過負荷をかけないと筋繊維の破壊と、それに続く超回復を起こす事はできないので、かなりの力をかける。怒りのエネルギーをこのプロセスに活用するのは実に有効で、効果的な運動ができる。運動に全意識を集中させて、1セット終えると、怒りのエネルギーはとうに尽き果てている。まああの人が個人攻撃をした原因は僕が作ったんだよね、等と反省が始まったりする。

水分をとったあと、入浴し、ストレッチなどしていると、今度はおなかがすいてたまらなくなる。今日は桜木町近くの中華料理屋の碧華楼に行く事にする。ホイコーロを味わいながら、キャベツのビタミンKは脂溶性だから、この豚肉の油分に溶けて吸収されるのだろうかなどと考える。だとすれば、怒りは何に溶ければうまく吸収されるのか。この辺りの思索に耽っている時はすでに自分が怒っていた事は忘れている。

自分が怒っている事を自覚した瞬間は、既に自分を統治する戦いにおいて、自由意志が怒りに負けていると考えて良い。一度感じてしまった怒りは多くの場合、思弁によって消失させる事はできないし、運の悪い事に自己正当化を始めると、その怒りはますます燃え広がり、怒りが意識をコントロールする。

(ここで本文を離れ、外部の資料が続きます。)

(** X7.  The upload (line 27) comes before everything that depends on
    it.  A run uploads nothing or exactly the fixture [test_image.png]
    into [input[type='file']], once; and a run that has set a width
    value, or has written the success screenshot, has uploaded the
    fixture. *)
Theorem upload_comes_first (w : World) :
  (uploads (final w) = [] \/ uploads (final w) = [upload_entry]) /\
  (values (final w) <> [] -> uploads (final w) = [upload_entry]) /\
  (files (final w) = [success_path] -> uploads (final w) = [upload_entry]).
Proof.
  unfold final.
  destruct (raises w SyncPlaywrightEnter) as [m |] eqn:H1.
  { rewrite (run_no_driver w m H1). simpl.
    split; [auto | split; intros H; [congruence | discriminate]]. }
  destruct (raises w ChromiumLaunch) as [m |] eqn:H2.
  { rewrite (run_no_browser w m H1 H2). simpl.
    split; [auto | split; intros H; [congruence | discriminate]]. }
  destruct (raises w NewPage) as [m |] eqn:H3.
  { rewrite (run_no_page w m H1 H2 H3). simpl.
    split; [auto | split; intros H; [congruence | discriminate]]. }
  rewrite (run_acquired w (conj H1 (conj H2 H3))).
  cbn [snd values files uploads].
  rewrite shots_app, plan_shots, plan_fills.
  assert (Hrest : sends (returned w (width_plan w ++ after_width)) = []).
  { apply sends_none, returned_forallb.
    destruct (width_plan_cases w)
      as [(_ & Hp) | [(_ & _ & Hp) | (_ & _ & Hp)]]; rewrite Hp; reflexivity. }
  assert (Hsend : sends (returned w (plan w)) =
                  sends (returned w before_width)).
  { unfold plan. rewrite returned_app, sends_app.
    destruct (failure w before_width); [apply app_nil_r |].
    rewrite Hrest. apply app_nil_r. }
  rewrite Hsend. clear Hsend Hrest.
  destruct (failure w before_width) as [e |] eqn:Hb.
  - assert (Hf : failure w (plan w) = Some e)
      by (unfold plan; rewrite failure_app, Hb; reflexivity).
    destruct (handled_failure w e Hf) as (_ & Hhs & _).
    rewrite Hf, Hhs. repeat apply conj.
    + clear. unfold before_width. simpl.
      repeat match goal with
             | |- context [raises w ?c] => destruct (raises w c)
             end; simpl; auto.
    + intros H. congruence.
    + destruct (raises w (Screenshot error_path None)); discriminate.
  - destruct (failure_none w _ Hb) as [_ ->].
    repeat apply conj; intros; auto.
Qed.

Lemma upload_comes_first_witness :
  uploads (final (calm false 0)) = [upload_entry].
Proof.
  exact (proj2 (proj2 (upload_comes_first (calm false 0))) eq_refl).
Defined.

(** X8.  Lines 45-56.  The only value the script ever passes to [fill]
    is ["100"], and the only locators it fills through are
    [page.locator("input[value='1']").first] and entry 0 of the list
    that [all()] returns for [.space-y-1 input[type='number']]; it
    never fills through entry 1 or a later entry of that list, however
    long the list is.  (Which element of the page a locator resolves
    to is the browser's matter; the two selectors can match the same
    element.) *)
Theorem only_100_is_written (w : World) :
  forall l v, In (l, v) (values (final w)) ->
    v = "100" /\ (l = width_input \/ l = Nth panel_inputs 0).
Proof.
  intros l v. destruct (run_setup w) as [Hs | (e & _ & _ & _ & -> & _)];
    [| intros []].
  unfold final. rewrite (run_acquired w Hs). cbn [snd values].
  rewrite plan_fills. destruct (failure w before_width); [intros [] |].
  destruct (width_plan_cases w)
    as [(_ & Hp) | [(_ & _ & Hp) | (_ & _ & Hp)]]; rewrite Hp; simpl;
    repeat match goal with
           | |- context [raises w ?c] => destruct (raises w c); simpl
           end;
    intros Hin; try contradiction;
    destruct Hin as [Hin | []]; injection Hin as <- <-; auto.
Qed.

Lemma only_100_is_written_witness :
  (In (Nth panel_inputs 0, "100") (values (final (calm false 5))) /\
   ("100" = "100" /\
    (Nth panel_inputs 0 = width_input \/
     Nth panel_inputs 0 = Nth panel_inputs 0))) /\
  ~ In (Nth panel_inputs 1, "100") (values (final (calm false 5))).
Proof.
  assert (Hin : In (Nth panel_inputs 0, "100")
                   (values (final (calm false 5))))
    by (vm_compute; auto).
  split.
  - exact (conj Hin (only_100_is_written (calm false 5) _ _ Hin)).
  - intros H.
    destruct (only_100_is_written (calm false 5) _ _ H) as [_ [H1 | H1]];
      discriminate H1.
Defined.
(** [s.toLowerCase()], [s.trim()], [s.substring(0, n)] and [s.length].
    On the code units below 256 [toLowerCase] maps each character on its own;
    the mappings of Unicode that depend on the neighbouring characters, or
    change the length, concern characters outside this range, which the
    strings of the embedding do not contain. *)
Definition toLowerCase (s : string) : string := str (lowerChars (chars s)).
Definition trim (s : string) : string := str (trimChars (chars s)).
Definition substring0 (n : nat) (s : string) : string := str (firstn n (chars s)).

(** [parts.join(sep)]. *)
Fixpoint join (sep : string) (parts : list string) : string :=
  match parts with
  | [] => EmptyString
  | [p] => p
  | p :: rest => String.append p (String.append sep (join sep rest))
  end.

(** [Boolean(s)] of a string: the empty string is falsy. *)
Definition truthyString (s : string) : bool :=
  match s with EmptyString => false | _ => true end.

(** Truthiness of a number that holds an integer: [0] is falsy. *)
Definition truthyNumber (n : Z) : bool := negb (n =? 0).

(** *** [Date.prototype.toISOString] *)

Definition digitChar (d : Z) : ascii := ascii_of_N (Z.to_N (48 + d)).

(** The last [w] decimal digits of [n], most significant first. *)
Fixpoint digits (w : nat) (n : Z) : list ascii :=
  match w with
  | O => []
  | S w' => digits w' (n / 10) ++ [digitChar (n mod 10)]
  end.

Definition msPerDay : Z := 86400000.

(** Year, month and day of the proleptic Gregorian calendar from the number
    of days since 1970-01-01. *)
Definition civilFromDays (days : Z) : Z * Z * Z :=
  let z := days + 719468 in
  let era := z / 146097 in
  let doe := z - era * 146097 in
  let yoe := (doe - doe / 1460 + doe / 36524 - doe / 146096) / 365 in
  let doy := doe - (365 * yoe + yoe / 4 - yoe / 100) in
  let mp := (5 * doy + 2) / 153 in
  let d := doy - (153 * mp + 2) / 5 + 1 in
  let m := if mp <? 10 then mp + 3 else mp - 9 in
  let y := yoe + era * 400 + (if m <=? 2 then 1 else 0) in
  (y, m, d).

Definition isoYear (y : Z) : list ascii :=
  if (0 <=? y) && (y <=? 9999) then digits 4 y
  else (if y <? 0 then "-"%char else "+"%char) :: digits 6 (Z.abs y).

(** [new Date(t).toISOString()], as [YYYY-MM-DDTHH:mm:ss.sssZ] (with the
    signed six-digit year outside 0..9999). *)
Definition toISOChars (t : Z) : list ascii :=
  let days := t / msPerDay in
  let ms := t mod msPerDay in
  let '(y, m, d) := civilFromDays days in
  isoYear y ++ ["-"%char] ++ digits 2 m ++ ["-"%char] ++ digits 2 d
    ++ ["T"%char] ++ digits 2 (ms / 3600000)
    ++ [":"%char] ++ digits 2 (ms / 60000 mod 60)
    ++ [":"%char] ++ digits 2 (ms / 1000 mod 60)
    ++ ["."%char] ++ digits 3 (ms mod 1000) ++ ["Z"%char].
Definition findUserRatingForMovie_ (userId movieId : Z) : Obs Db (option Rating.t) :=
  catchError
    (from_read (fun d =>
       findOne (RatingsService.by_user_movie userId movieId) (ratingRepository d)))
    (fun _ => of_ None).





End RatingsQueries.

(** The ratings of a movie. *)
Definition ratings_of (movieId : Z) (d : Db) : list Rating.t :=
  List.filter (fun r => Rating.movieId r =? movieId) (ratingRepository d).


(** The sum of the counters of a distribution. *)
Definition total (distribution : gmap string Z) : Z :=
  map_fold (fun _ n acc => n + acc) 0 distribution.

(** ** UsersService, continued *)

Module UsersAccount.
Import UsersService.

(** [userRepository.remove(user)]: the row of the user is deleted, and with
    it, by the [onDelete: 'CASCADE'] of the rating entity's relation to the
    user, the ratings of that user. *)
Definition remove (u : User.t) (d : Db) : unit * Db :=
  (tt,
   mkDb (movieRepository d)
     (remove_row User.id u (userRepository d))
     (List.filter (fun r => negb (Rating.userId r =? User.id u)) (ratingRepository d))
     (movieSeq d) (userSeq d) (ratingSeq d)).

Definition remove_ (id : Z) : Obs Db unit :=
  map_ (switchMap (findOne_ id) (fun user => from_write (remove user))) (fun _ => tt).

Definition getWatchlist_ (userId : Z) : Obs Db (list Movie.t) :=
  map_ (findOne_ userId) (fun user => default [] (User.watchlist user)).
Lemma main_fallback_failure_returns_witness :
  (is_Some (fs Edge.other_world !! sample_pdf_path "icici") /\
   is_Some (fs Edge.other_world !! sample_csv_path "icici") /\
   every_attempt_fails "icici" Edge.other_world = true /\
   (run_test "icici" (sample_pdf_path "icici") (sample_csv_path "icici")
             make_fallback_parser_code
             (fallback_start "icici" Edge.other_world)).1
   = Ok (false,
         PyStr.join nl
           ["Data mismatch. Debug:"; "--- "; "+++ ";
            "-Date Description Debit Amt Credit Amt Balance";
            "-01-04-2024 UPI Payment 1 NaN 10000";
            "+Date Description Debit Amt Credit Amt Balance";
            "+01-04-2024 UPI Payment 500 NaN 10000";
            "+02-04-2024 Salary April NaN NaN 12000"])) /\
  exit_status (main ["agent.py"; "--target"; "icici"] Edge.other_world).1 = 0.
Proof.
  set (message :=
         PyStr.join nl
           ["Data mismatch. Debug:"; "--- "; "+++ ";
            "-Date Description Debit Amt Credit Amt Balance";
            "-01-04-2024 UPI Payment 1 NaN 10000";
            "+Date Description Debit Amt Credit Amt Balance";
            "+01-04-2024 UPI Payment 500 NaN 10000";
            "+02-04-2024 Salary April NaN NaN 12000"]).
  set (w' := (run_test "icici" (sample_pdf_path "icici")
                (sample_csv_path "icici") make_fallback_parser_code
                (fallback_start "icici" Edge.other_world)).2).
  assert (Hpdf : is_Some (fs Edge.other_world !! sample_pdf_path "icici"))
    by (eexists; vm_compute; reflexivity).
  assert (Hcsv : is_Some (fs Edge.other_world !! sample_csv_path "icici"))
    by (eexists; vm_compute; reflexivity).
  assert (Hfail : every_attempt_fails "icici" Edge.other_world = true)
    by (vm_compute; reflexivity).
  assert (Hrun :
    run_test "icici" (sample_pdf_path "icici") (sample_csv_path "icici")
             make_fallback_parser_code (fallback_start "icici" Edge.other_world)
    = (Ok (false, message), w'))
    by (vm_compute; reflexivity).
  split; [exact (conj Hpdf (conj Hcsv (conj Hfail (f_equal fst Hrun))))|].
  rewrite (main_fallback_failure_returns "agent.py" "icici" message []
             Edge.other_world w' Hpdf Hcsv Hfail Hrun).
  reflexivity.
Defined.

Lemma read_csv_as_df_preserves_witness :
  read_csv_as_df Demo.sample_ref Demo.sample_world
  = (Ok Demo.reference, Demo.sample_world) /\
  Demo.sample_world = Demo.sample_world /\
  exists text df,
    fs Demo.sample_world !! Demo.sample_ref = Some (File text) /\
    pd_read_csv text = Ok df /\
    columns Demo.reference = columns df /\
    index Demo.reference = index df /\
    length (rows Demo.reference) = length (rows df) /\
    forall j, (forall col, In col numeric_names ->
                 positions_from 0 (str_label col) (columns df) <> [j]) ->
              column_cells Demo.reference j = column_cells df j.
Proof.
  assert (Hload : read_csv_as_df Demo.sample_ref Demo.sample_world
                  = (Ok Demo.reference, Demo.sample_world))
    by (vm_compute; reflexivity).
  split; [exact Hload|].
  exact (read_csv_as_df_preserves Demo.sample_ref Demo.reference
           Demo.sample_world Demo.sample_world Hload).
Defined.

Lemma read_csv_as_df_missing_column_witness :
  (fs Edge.short_world !! Demo.sample_ref = Some (File Edge.short_csv) /\
   pd_read_csv Edge.short_csv
   = Ok (Frame [str_label "Date"; str_label "Description"] [DObject; DObject]
               [LPos 0] [[VStr "01-04-2024"; VStr "UPI Payment"]]) /\
   In "Debit Amt" numeric_names) /\
  exists e, read_csv_as_df Demo.sample_ref Edge.short_world
            = (Raise e, Edge.short_world) /\
            (exc_cls e = KeyError \/ exc_cls e = TypeError).
Proof.
  assert (Hfile : fs Edge.short_world !! Demo.sample_ref
                  = Some (File Edge.short_csv))
    by (vm_compute; reflexivity).
  assert (Hcsv :
    pd_read_csv Edge.short_csv
    = Ok (Frame [str_label "Date"; str_label "Description"] [DObject; DObject]
                [LPos 0] [[VStr "01-04-2024"; VStr "UPI Payment"]]))
    by (vm_compute; reflexivity).
  assert (Hcol : In "Debit Amt" numeric_names) by (left; reflexivity).
  split; [exact (conj Hfile (conj Hcsv Hcol))|].
  exact (read_csv_as_df_missing_column Demo.sample_ref Edge.short_csv
           "Debit Amt" _ Edge.short_world Hfile Hcsv Hcol eq_refl).
Defined.

Lemma run_generated_code_frame_witness :
  (prepare_scratch Demo.object_frame_program "icici" Demo.sample_world
   = (Ok (Demo.scratch_name, Demo.scratch_file),
      (prepare_scratch Demo.object_frame_program "icici" Demo.sample_world).2) /\
   fs Demo.sample_world !! Demo.scratch_file = None /\
   candidate_neutral ("custom_parsers." +:+ Demo.scratch_name)
     Demo.scratch_file Demo.sample_pdf
     (fs (prepare_scratch Demo.object_frame_program "icici"
            Demo.sample_world).2)) /\
  forall p, p <> "custom_parsers" -> p <> init_path ->
            fs (run_generated_code Demo.object_frame_program Demo.sample_pdf
                  "icici" Demo.sample_world).2 !! p
            = fs Demo.sample_world !! p.
Proof.
  set (w1 := (prepare_scratch Demo.object_frame_program "icici"
                Demo.sample_world).2).
  assert (Hprep :
    prepare_scratch Demo.object_frame_program "icici" Demo.sample_world
    = (Ok (Demo.scratch_name, Demo.scratch_file), w1))
    by (vm_compute; reflexivity).
  assert (Hfresh : fs Demo.sample_world !! Demo.scratch_file = None)
    by (vm_compute; reflexivity).
  assert (Hexec :
    exec_module ("custom_parsers." +:+ Demo.scratch_name) Demo.scratch_file
      (fs w1)
    = Loaded (fs w1) (Some (fun _ f' => (Ok (PyFrame Demo.object_frame), f'))))
    by (vm_compute; reflexivity).
  assert (Hneutral :
    candidate_neutral ("custom_parsers." +:+ Demo.scratch_name)
      Demo.scratch_file Demo.sample_pdf (fs w1))
    by (unfold candidate_neutral; rewrite Hexec; split; reflexivity).
  split; [exact (conj Hprep (conj Hfresh Hneutral))|].
  exact (run_generated_code_frame Demo.object_frame_program Demo.sample_pdf
           "icici" Demo.scratch_name Demo.scratch_file Demo.sample_world w1
           Hprep Hfresh Hneutral).
Defined.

肝心なのは、意識が怒りをコントロールする事である。できれば、体を動かしたり、絵で心境を表現したり、心に怒りがあるチャンスをフル活用し、怒りを溶かしてプラスの何かに使えるエネルギーに変換してしまうルーチンを持つとよい。僕にとっては、それは油が脂溶性ビタミンを溶かすようなイメージを彷彿させる。